Egg Dropping Puzzle[DP][GFG]
Problem:
The following is a description of the instance of this famous puzzle involving n=2 eggs and a building with k=36 floors.
Suppose that we wish to know which stories in a 36-story building are safe to drop eggs from, and which will cause the eggs to break on landing.
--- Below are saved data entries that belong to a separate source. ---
(* ===== verification/TxList.v ===== *)
(** * Lists of transactions of the pool

    Models [src/core/tx_list.go]: the transactions of an account by nonce, with a heap of the
    nonces and a cache of the sorted transactions, the lists of the pool made of them, and
    the heap of all transactions by price. *)

From S2P Require Import Prelude Heap Bytes RlpEncode RlpDecode RlpCanonical RlpRaw Types Params EvmData Fallible StateDB EvmCore Precompiled Signing.

(** A pointer to a transaction may be nil where a map is read. *)
Abbreviation pointers := (list (option Transaction)).

(** ** Transactions by nonce *)
Record txSortedMap : Type := MkSortedMap {
  sm_items : gmap Z Transaction;
  sm_index : list Z;
  sm_cache : option (list Transaction)
}.

Definition newTxSortedMap : txSortedMap := MkSortedMap ∅ [] None.

(** [sort.Sort] on [TxByNonce] *)
Definition nonce_le (t t' : Transaction) : Prop := tx_AccountNonce t <= tx_AccountNonce t'.
#[export] Instance nonce_le_dec : RelDecision nonce_le := fun t t' => Z_le_dec _ _.

Section sorted_map.
(** The order in which Go ranges over a map. *)
Context (item_order : gmap Z Transaction -> list (Z * Transaction)).

Definition sm_Get (nonce : Z) (m : txSortedMap) : option Transaction := sm_items m !! nonce.

Definition sm_Put (tx : Transaction) (m : txSortedMap) : txSortedMap :=
  let nonce := tx_AccountNonce tx in
  MkSortedMap (<[nonce := tx]> (sm_items m))
    (match sm_items m !! nonce with
     | None => heap_Push Z.ltb nonce (sm_index m)
     | Some _ => sm_index m
     end) None.

(** One step of the loops that take transactions off the front. *)
Definition sm_pop (m : txSortedMap) : option (option Transaction * txSortedMap) :=
  '(nonce, index) ← heap_Pop Z.ltb (sm_index m);
  Some (sm_items m !! nonce, MkSortedMap (delete nonce (sm_items m)) index (sm_cache m)).

Fixpoint forward_loop (fuel : nat) (threshold : Z) (removed : pointers) : M txSortedMap pointers :=
  m ← get;
  match sm_index m with
  | [] => mret removed
  | x :: _ =>
      if x <? threshold then
        match fuel with
        | O => diverge
        | S fuel =>
            '(tx, m) ← deref (sm_pop m);
            modify (fun _ => m);;
            forward_loop fuel threshold (removed ++ [tx])
        end
      else mret removed
  end.

Definition sm_Forward (threshold : Z) : M txSortedMap pointers :=
  n ← gets (fun m => length (sm_index m));
  removed ← forward_loop n threshold [];
  m ← get;
  match sm_cache m with
  | None => mret removed
  | Some c =>
      if (length c <? length removed)%nat then panic
      else
        modify (fun m => MkSortedMap (sm_items m) (sm_index m) (Some (drop (length removed) c)));;
        mret removed
  end.

(** The heap is made anew from the map. *)
Definition reindex (m : txSortedMap) : txSortedMap :=
  MkSortedMap (sm_items m) (heap_Init Z.ltb (item_order (sm_items m)).*1) None.

Definition sm_RemoveTxs (nonces : list Z) (m : txSortedMap) : txSortedMap :=
  match nonces with
  | [] => m
  | _ => reindex (MkSortedMap (foldl (fun items n => delete n items) (sm_items m) nonces) (sm_index m) (sm_cache m))
  end.

(** The filter panics on a transaction without a price: [None]. *)
Fixpoint filter_loop (filter : Transaction -> option bool) (todo : list (Z * Transaction)) (removed : list Transaction) :
    M txSortedMap (list Transaction) :=
  match todo with
  | [] => mret removed
  | (nonce, tx) :: todo =>
      b ← deref (filter tx);
      if (b : bool) then
        modify (fun m => MkSortedMap (delete nonce (sm_items m)) (sm_index m) (sm_cache m));;
        filter_loop filter todo (removed ++ [tx])
      else filter_loop filter todo removed
  end.

Definition sm_Filter (filter : Transaction -> option bool) : M txSortedMap (list Transaction) :=
  todo ← gets (fun m => item_order (sm_items m));
  removed ← filter_loop filter todo [];
  when (0 <? length removed)%nat (modify reindex);;
  mret removed.

Fixpoint cap_loop (size : nat) (threshold : Z) (drops : pointers) : M txSortedMap pointers :=
  if threshold <? Z.of_nat size then
    match size with
    | O => panic
    | S size =>
        m ← get;
        nonce ← deref (sm_index m !! size);
        modify (fun m => MkSortedMap (delete nonce (sm_items m)) (sm_index m) (sm_cache m));;
        cap_loop size threshold (drops ++ [sm_items m !! nonce])
    end
  else mret drops.
(* ===== verification/TxListSpec.v ===== *)
(** * Lists of transactions are sorted lists

    What the maps with heaps and caches of [TxList] stand for: the transactions of an
    account in the order of their nonces. Every operation does on them what it says, and
    nothing panics. *)

From S2P Require Import Prelude Heap Bytes RlpEncode RlpDecode RlpCanonical RlpRaw Types Params EvmData Fallible StateDB EvmCore Precompiled Signing TxList.

(** ** The transactions of a map, by nonce *)
Definition sorted_txs (items : gmap Z Transaction) : list Transaction := merge_sort nonce_le (map_to_list items).*2.

(** A transaction is under its nonce. *)
Definition keyed (items : gmap Z Transaction) : Prop := map_Forall (fun k tx => tx_AccountNonce tx = k) items.

Definition nonce_lt (t t' : Transaction) : Prop := tx_AccountNonce t < tx_AccountNonce t'.

#[export] Instance nonce_le_trans : Transitive nonce_le.
Proof. unfold nonce_le. intros x y z. lia. Qed.
#[export] Instance nonce_le_total : Total nonce_le.
Proof. unfold nonce_le. intros x y. lia. Qed.

#[export] Instance nonce_order : StrictWeakOrder Z.ltb.
Proof.
  split; intros *; rewrite ?Z.ltb_lt, ?Z.ltb_ge; lia.
Qed.

#[export] Instance price_order : StrictWeakOrder price_less.
Proof.
  split; intros *; unfold price_less.
  - rewrite Z.compare_refl. apply Z.ltb_irrefl.
  - destruct (Z.compare_spec (price_of x) (price_of y)), (Z.compare_spec (price_of y) (price_of z)),
      (Z.compare_spec (price_of x) (price_of z)); try done; try lia; rewrite !Z.ltb_lt; lia.
  - destruct (Z.compare_spec (price_of x) (price_of y)), (Z.compare_spec (price_of y) (price_of z)),
      (Z.compare_spec (price_of x) (price_of z)); try done; try lia; rewrite !Z.ltb_ge; lia.
Qed.

#[export] Instance by_price_order : StrictWeakOrder by_price.
Proof. unfold by_price. split; intros *; rewrite ?Z.ltb_lt, ?Z.ltb_ge; lia. Qed.

Lemma keyed_empty : keyed ∅.
Proof. apply map_Forall_empty. Qed.

Lemma keyed_insert items (tx : Transaction) : keyed items -> keyed (<[tx_AccountNonce tx := tx]> items).
Proof. intros H. by apply map_Forall_insert_2. Qed.

Lemma keyed_subseteq items items' : items' ⊆ items -> keyed items -> keyed items'.
Proof. intros Hs H k tx Hk. eapply H, lookup_weaken; done. Qed.

Lemma keyed_delete items k : keyed items -> keyed (delete k items).
Proof. apply keyed_subseteq, delete_subseteq. Qed.

Section sorted_txs.
Context (items : gmap Z Transaction) (Hk : keyed items).

Lemma sorted_txs_perm : sorted_txs items ≡ₚ (map_to_list items).*2.
Proof. apply merge_sort_Permutation. Qed.

Lemma sorted_txs_elem (tx : Transaction) : tx ∈ sorted_txs items <-> items !! tx_AccountNonce tx = Some tx.
Proof.
  rewrite sorted_txs_perm, list_elem_of_fmap. split.
  - intros ([k tx'] & -> & H%elem_of_map_to_list). cbn. by rewrite (Hk _ _ H).
  - intros H. exists (tx_AccountNonce tx, tx). split; [done|by apply elem_of_map_to_list].
Qed.

Lemma length_sorted_txs : length (sorted_txs items) = size items.
Proof. by rewrite sorted_txs_perm, length_fmap, length_map_to_list. Qed.

(** Keys are nonces. *)
Lemma keys_nonces : (map_to_list items).*1 = tx_AccountNonce <$> (map_to_list items).*2.
Proof.
  rewrite <- list_fmap_compose. apply list_fmap_ext. intros i [k tx] Hi. symmetry. apply Hk.
  apply elem_of_map_to_list, list_elem_of_lookup. eauto.
Qed.

Lemma sorted_nodup : NoDup (tx_AccountNonce <$> sorted_txs items).
Proof.
  assert (E : tx_AccountNonce <$> sorted_txs items ≡ₚ (map_to_list items).*1).
  { rewrite keys_nonces. by apply Permutation_map, sorted_txs_perm. }
  rewrite E. apply NoDup_fst_map_to_list.
Qed.

Lemma sorted_txs_le : StronglySorted nonce_le (sorted_txs items).
Proof. apply StronglySorted_merge_sort; apply _. Qed.

Lemma sorted_txs_lt : StronglySorted nonce_lt (sorted_txs items).
Proof.
  generalize sorted_nodup, sorted_txs_le. induction (sorted_txs items) as [|t l IH]; [constructor|].
  rewrite fmap_cons, NoDup_cons. intros [Hn Hd] [Hs Hf]%StronglySorted_inv. constructor; [by apply IH|].
  rewrite Forall_forall in Hf |- *. intros t' Ht'. specialize (Hf t' Ht'). unfold nonce_le, nonce_lt in *.
  assert (tx_AccountNonce t <> tx_AccountNonce t') by (intros E; apply Hn; rewrite E; by apply list_elem_of_fmap_2). lia.
Qed.

(** Only one list of them is sorted. *)
Lemma sorted_txs_unique l : l ≡ₚ (map_to_list items).*2 -> StronglySorted nonce_le l -> l = sorted_txs items.
Proof.
  intros Hp Hs. rewrite <- sorted_txs_perm in Hp.
  apply (StronglySorted_unique_strong nonce_le); [|done|apply sorted_txs_le|done].
  intros x y Hx Hy Hxy Hyx. rewrite Hp in Hx. apply sorted_txs_elem in Hx, Hy. unfold nonce_le in *.
  replace (tx_AccountNonce y) with (tx_AccountNonce x) in Hy by lia. congruence.
Qed.

Lemma sorted_txs_by_elem l :
  StronglySorted nonce_lt l -> (forall tx : Transaction, tx ∈ l <-> items !! tx_AccountNonce tx = Some tx) -> l = sorted_txs items.
Proof.
  intros Hs He. apply sorted_txs_unique.
  - rewrite <- sorted_txs_perm. apply NoDup_Permutation; [|apply (NoDup_fmap_1 tx_AccountNonce), sorted_nodup|].
    + clear He. induction Hs as [|x l Hs IH Hf]; constructor; [|done]. intros Hx. rewrite Forall_forall in Hf.
      specialize (Hf x Hx). unfold nonce_lt in Hf. lia.
    + intros x. by rewrite He, sorted_txs_elem.
  - clear He. induction Hs; constructor; [done|]. eapply Forall_impl; [done|]. unfold nonce_lt, nonce_le. intros; lia.
Qed.
End sorted_txs.

(** ** When a map is in order *)
Record indexed (items : gmap Z Transaction) (index : list Z) : Prop := {
  ix_keyed : keyed items;
  ix_perm : index ≡ₚ (map_to_list items).*1;
  ix_heap : heap_ok Z.ltb index
}.

Record sm_ok (m : txSortedMap) : Prop := {
  ok_indexed : indexed (sm_items m) (sm_index m);
  ok_cache : forall c, sm_cache m = Some c -> c = sorted_txs (sm_items m)
}.

Lemma indexed_elem items index k : indexed items index -> k ∈ index <-> is_Some (items !! k).
Proof.
  intros [_ Hp _]. rewrite Hp, list_elem_of_fmap. split.
  - intros ([k' tx] & -> & H%elem_of_map_to_list). eauto.
  - intros [tx H]. exists (k, tx). split; [done|by apply elem_of_map_to_list].
Qed.

Lemma indexed_length items index : indexed items index -> length index = size items.
Proof. intros [_ Hp _]. by rewrite Hp, length_fmap, length_map_to_list. Qed.

Lemma indexed_nil items : indexed items [] -> items = ∅.
Proof. intros H%indexed_length. by apply map_size_empty_inv. Qed.

Lemma keys_delete (items : gmap Z Transaction) k tx :
  items !! k = Some tx -> (map_to_list items).*1 ≡ₚ k :: (map_to_list (delete k items)).*1.
Proof. intros H. by rewrite <- (map_to_list_delete items k tx H). Qed.

Lemma newTxSortedMap_ok : sm_ok newTxSortedMap.
Proof. split; [split; [apply keyed_empty|done|intros k Hk; cbn in Hk; lia]|done]. Qed.

Lemma sm_Put_ok (tx : Transaction) m : sm_ok m -> sm_ok (sm_Put tx m).
Proof.
  intros [[Hk Hp Hh] _]. split; [|done]. cbn. destruct (sm_items m !! tx_AccountNonce tx) as [old|] eqn:E.
  - split; [by apply keyed_insert| |done]. rewrite Hp, (keys_delete _ _ _ E).
    rewrite <- insert_delete_eq, map_to_list_insert; [done|]. by rewrite lookup_delete_eq.
  - destruct (heap_Push_ok Z.ltb (tx_AccountNonce tx) (sm_index m) Hh) as [Hp' Hh'].
    split; [by apply keyed_insert| |done]. by rewrite Hp', Hp, map_to_list_insert.
Qed.

(** The first transaction is under the first nonce. *)
Lemma sorted_head items k (tx : Transaction) :
  keyed items -> items !! k = Some tx -> (forall k', is_Some (items !! k') -> k <= k') ->
  sorted_txs items = tx :: sorted_txs (delete k items).
Proof.
  intros Hk E Hmin. pose proof (Hk _ _ E) as En. cbn in En. symmetry. apply sorted_txs_by_elem; [done|..].
  - constructor; [apply sorted_txs_lt; by apply keyed_delete|]. apply Forall_forall. intros t Ht.
    apply sorted_txs_elem, lookup_delete_Some in Ht as [Hne Ht]; [|by apply keyed_delete]. unfold nonce_lt.
    specialize (Hmin _ (mk_is_Some _ _ Ht)). lia.
  - intros t. rewrite elem_of_cons, sorted_txs_elem by (by apply keyed_delete). rewrite lookup_delete_Some.
    split; [by intros [->|[_ ?]]; [rewrite En|]|]. intros Ht. destruct (decide (k = tx_AccountNonce t)) as [->|]; [left; rewrite E in Ht; by injection Ht|eauto].
Qed.

Lemma pop_first items x rest :
  indexed items (x :: rest) ->
  exists (tx : Transaction) index, heap_Pop Z.ltb (x :: rest) = Some (x, index) /\ items !! x = Some tx /\ indexed (delete x items) index /\
    length index = length rest /\ sorted_txs items = tx :: sorted_txs (delete x items).
Proof.
  intros Hi. destruct (heap_Pop_ok Z.ltb (x :: rest) x rest (ix_heap _ _ Hi) eq_refl) as (index & Hpop & Hp & Hh & Hmin).
  destruct (proj1 (indexed_elem _ _ x Hi)) as [tx E]; [by left|]. exists tx, index. destruct Hi as [Hk Hp' Hh'].
  split_and!; [done|done| |by apply Permutation_length in Hp; injection Hp|].
  - split; [by apply keyed_delete| |done]. apply (Permutation_cons_inv (a := x)).
    by rewrite Hp, Hp', (keys_delete _ _ _ E).
  - apply sorted_head; [done..|]. intros k' Hk'. apply Z.ltb_ge, Hmin.
    by apply (indexed_elem items).
Qed.

(** ** Taking transactions off the front *)
Record taken (items items' : gmap Z Transaction) (l : list Transaction) : Prop := {
  tk_sub : items' ⊆ items;
  tk_sorted : sorted_txs items = l ++ sorted_txs items'
}.

Lemma taken_nil items : taken items items [].
Proof. by split. Qed.

Lemma taken_cons items items' k (tx : Transaction) l :
  taken (delete k items) items' l -> sorted_txs items = tx :: sorted_txs (delete k items) -> taken items items' (tx :: l).
Proof. intros [Hs Ht] E. split; [by etrans; [done|apply delete_subseteq]|]. by rewrite E, Ht. Qed.
Definition plain_native : NativeCrypto := {|
  crypto_Ecrecover := fun h sig => Some (mk_bytesN 65 ([byte_of_Z 4] ++ replicate 44 (byte_of_Z 0) ++ take 20 (drop 12 sig)));
  sha256_Sum256 := fun b => mk_bytesN 32 b;
  ripemd160_Sum := fun b => mk_bytesN 20 b;
  G1 := unit;
  G2 := unit;
  G1_Unmarshal := fun _ => None;
  G2_Unmarshal := fun _ => None;
  G1_Add := fun _ _ => tt;
  G1_ScalarMult := fun _ _ => tt;
  G1_Marshal := fun _ => mk_bytesN 64 [];
  PairingCheck := fun _ _ => false
|}.

Lemma length_plain_R k : length (plain_R k) = 32%nat.
Proof. unfold plain_R. rewrite length_app. cbn [length]. by rewrite bytes_of_length. Qed.

Lemma plain_R_range k : 1 <= SetBytes (plain_R k) < secp256k1N.
Proof.
  unfold plain_R. rewrite SetBytes_zeros, SetBytes_cons, Z_of_byte_of_Z, bytes_of_length by lia.
  pose proof (SetBytes_bound (bytes_of k)) as Hb. rewrite bytes_of_length in Hb.
  assert (HN : 2 * 256 ^ Z.of_nat AddressLength < secp256k1N) by done. revert Hb HN.
  assert (Hp : 0 < 256 ^ Z.of_nat AddressLength) by done. revert Hp.
  rewrite (Z.mod_small 1 256) by lia. generalize (256 ^ Z.of_nat AddressLength), secp256k1N. lia.
Qed.

Lemma plain_laws : @SigningLaws plain_crypto plain_native.
Proof.
  split; intros h k sig Hs; apply (inj Some) in Hs as <-; pose proof (length_plain_R k) as Hk.
  - split; [by rewrite !length_app, Hk|].
    rewrite (take_app_length' (plain_R k)), (drop_app_length' (plain_R k)), (take_app_length' plain_S) by done.
    rewrite lookup_app_r by lia. rewrite Hk. pose proof (plain_R_range k). unfold ValidateSignatureValues.
    rewrite (proj2 (Z.ltb_ge (SetBytes (plain_R k)) 1)), (proj2 (Z.ltb_lt (SetBytes (plain_R k)) secp256k1N)) by lia. done.
  - eexists. split; [reflexivity|]. cbn [plain_crypto keccak256 PubkeyAddress].
    assert (Hd : take 20 (drop 12 (plain_R k ++ plain_S ++ [byte_of_Z 0])) = bytes_of k).
    { replace (plain_R k ++ _) with ((replicate 11 (byte_of_Z 0) ++ [byte_of_Z 1]) ++ bytes_of k ++ plain_S ++ [byte_of_Z 0])
        by (unfold plain_R; by rewrite <- !app_assoc).
      rewrite drop_app_length' by done. apply take_app_length'. by rewrite bytes_of_length. }
    rewrite Hd. cbn [plain_native]. rewrite bytes_of_mk, fit_id by (rewrite !length_app, bytes_of_length; done).
    split; [done|]. apply (inj bytes_of). cbn [app drop]. change 44%nat with (32 + 12)%nat. rewrite replicate_add, <- app_assoc, drop_0.
    unfold BytesToAddress, BytesToHash. rewrite !bytes_of_mk, (fit_app HashLength) by (rewrite length_app, bytes_of_length; done).
    by rewrite drop_app_length', fit_id by (try done; apply bytes_of_length).
Qed.

(** A transfer of 100 on the chain 15. *)
Definition demo_transfer : Transaction := NewTransaction 3 (BigToAddress 77) (Some 100) 21000 (Some 5) [].
Definition demo_signer : Signer := NewEIP155Signer (Some 15).

Lemma signed_message_witness :
  exists t1 t2,
    @SignTx plain_crypto demo_signer (BigToAddress 41) demo_transfer = Ok (inr t1) /\
    @AsMessage plain_crypto plain_native demo_signer t1 = Ok (inr (message_of demo_transfer 5 (BigToAddress 41) (BigToAddress 41))) /\
    @ProviderSignTx plain_crypto demo_signer (BigToAddress 42) t1 = Ok (inr t2) /\
    @AsMessage plain_crypto plain_native demo_signer t2 = Ok (inr (message_of demo_transfer 5 (BigToAddress 41) (BigToAddress 42))).
Proof.
  apply (@signed_message plain_crypto plain_native plain_laws demo_signer demo_transfer (BigToAddress 41) (BigToAddress 42)
           (plain_R (BigToAddress 41) ++ plain_S ++ [byte_of_Z 0]) (plain_R (BigToAddress 42) ++ plain_S ++ [byte_of_Z 0]) 5);
    [cbn; lia|done..|]. apply (bool_decide_eq_false_1 _); vm_compute; reflexivity.
Defined.

Lemma provider_signature_sends_witness :
  exists t2, @ProviderSignTx plain_crypto demo_signer (BigToAddress 42) demo_transfer = Ok (inr t2) /\
    @AsMessage plain_crypto plain_native demo_signer (set_signature (tx_PV t2) (tx_PR t2) (tx_PS t2) t2)
      = Ok (inr (message_of demo_transfer 5 (BigToAddress 42) (BigToAddress 42))).
Proof.
  apply (@provider_signature_sends plain_crypto plain_native plain_laws demo_signer demo_transfer (BigToAddress 42)
           (plain_R (BigToAddress 42) ++ plain_S ++ [byte_of_Z 0]) 5);
    [cbn; lia|done..|]. apply (bool_decide_eq_false_1 _); vm_compute; reflexivity.
Defined.

(** The creation of a contract, with and without an owner. *)
Definition demo_creation (owner : option Address) : Transaction :=
  NewContractCreation 4 None 100000 (Some 5) [byte_of_Z 96; byte_of_Z 0] (Some (owner, None)).

Lemma signed_content_witness :
  same_content (demo_creation None) (demo_creation (Some (BigToAddress 9))) /\ chain_of demo_signer = chain_of demo_signer.
Proof.
  apply (@signed_content plain_crypto demo_signer demo_signer (demo_creation None) (demo_creation (Some (BigToAddress 9))));
    [cbn; lia|cbn; lia|unfold signable; cbn; lia|unfold signable; cbn; lia|done|done|intros _; done|done].
Defined.
(* ===== verification/TxPool.v ===== *)
(** * The transaction pool

    Models [src/core/tx_pool.go] and [src/core/state/managed_state.go]: transactions that
    wait for a block, per account the ones that can be executed ([pending]) and the ones
    that cannot yet ([queue]). The pool is locked during each operation, so an operation is
    a step of a state machine. The counters of the metrics are left out; the files of the
    journal and the feed of events are logs. *)

From S2P Require Import Prelude Heap Bytes RlpEncode RlpDecode RlpCanonical RlpRaw Types Params EvmData Fallible StateDB EvmCore Precompiled Evm Signing Transition TxList.

(** ** [ManagedState] *)
Record account : Type := MkManaged { ac_nstart : Z; ac_nonces : list bool }.

Section managed.
Context `{C : Crypto} {DB : StateDatabase}.

Record ManagedState : Type := MkManagedState {
  ms_StateDB : StateDB;
  ms_accounts : gmap Address account
}.

Definition ManageState (statedb : StateDB) : res ManagedState :=
  s ← Copy_StateDB statedb; mret (MkManagedState s ∅).

Definition set_ms_StateDB (s : StateDB) (ms : ManagedState) : ManagedState := MkManagedState s (ms_accounts ms).
Definition managed {A} (m : M StateDB A) : M ManagedState A := zoom ms_StateDB set_ms_StateDB m.
Definition set_account (addr : Address) (a : account) (ms : ManagedState) : ManagedState :=
  MkManagedState (ms_StateDB ms) (<[addr := a]> (ms_accounts ms)).

Definition newAccount (o : stateObject) : account := MkManaged (a_Nonce (so_data o)) [].
Definition tracked (a : account) : Z := uint64 (Z.of_nat (length (ac_nonces a)) + ac_nstart a).
Definition hasAccount (addr : Address) (ms : ManagedState) : bool := bool_decide (is_Some (ms_accounts ms !! addr)).

Definition getAccount (addr : Address) : M ManagedState account :=
  ms ← get;
  match ms_accounts ms !! addr with
  | None => o ← managed (GetOrNewStateObject addr); modify (set_account addr (newAccount o))
  | Some a =>
      o ← managed (getStateObject addr);
      match o with
      | Some o => when (tracked a <? a_Nonce (so_data o)) (modify (set_account addr (newAccount o)))
      | None => mret tt
      end
  end;;
  ms ← get;
  deref (ms_accounts ms !! addr).

Definition RemoveNonce (addr : Address) (n : Z) : M ManagedState unit :=
  ms ← get;
  when (hasAccount addr ms)
    (a ← getAccount addr;
     let k := uint64 (n - ac_nstart a) in
     when (k <=? Z.of_nat (length (ac_nonces a)))
       (modify (set_account addr (MkManaged (ac_nstart a) (take (Z.to_nat k) (ac_nonces a)))))).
We make a few assumptions:
…..An egg that survives a fall can be used again.
…..A broken egg must be discarded.
…..The effect of a fall is the same for all eggs.
…..If an egg breaks when dropped, then it would break if dropped from a higher floor.
…..If an egg survives a fall then it would survive a shorter fall.
…..It is not ruled out that the first-floor windows break eggs, nor is it ruled out that the 36th-floor do not cause an egg to break.
In this problem you have to find minimum trials to solve for n eggs and k floors.
For more description on this problem see wiki page
Input:
The first line contains an integer T, depicting total number of test cases.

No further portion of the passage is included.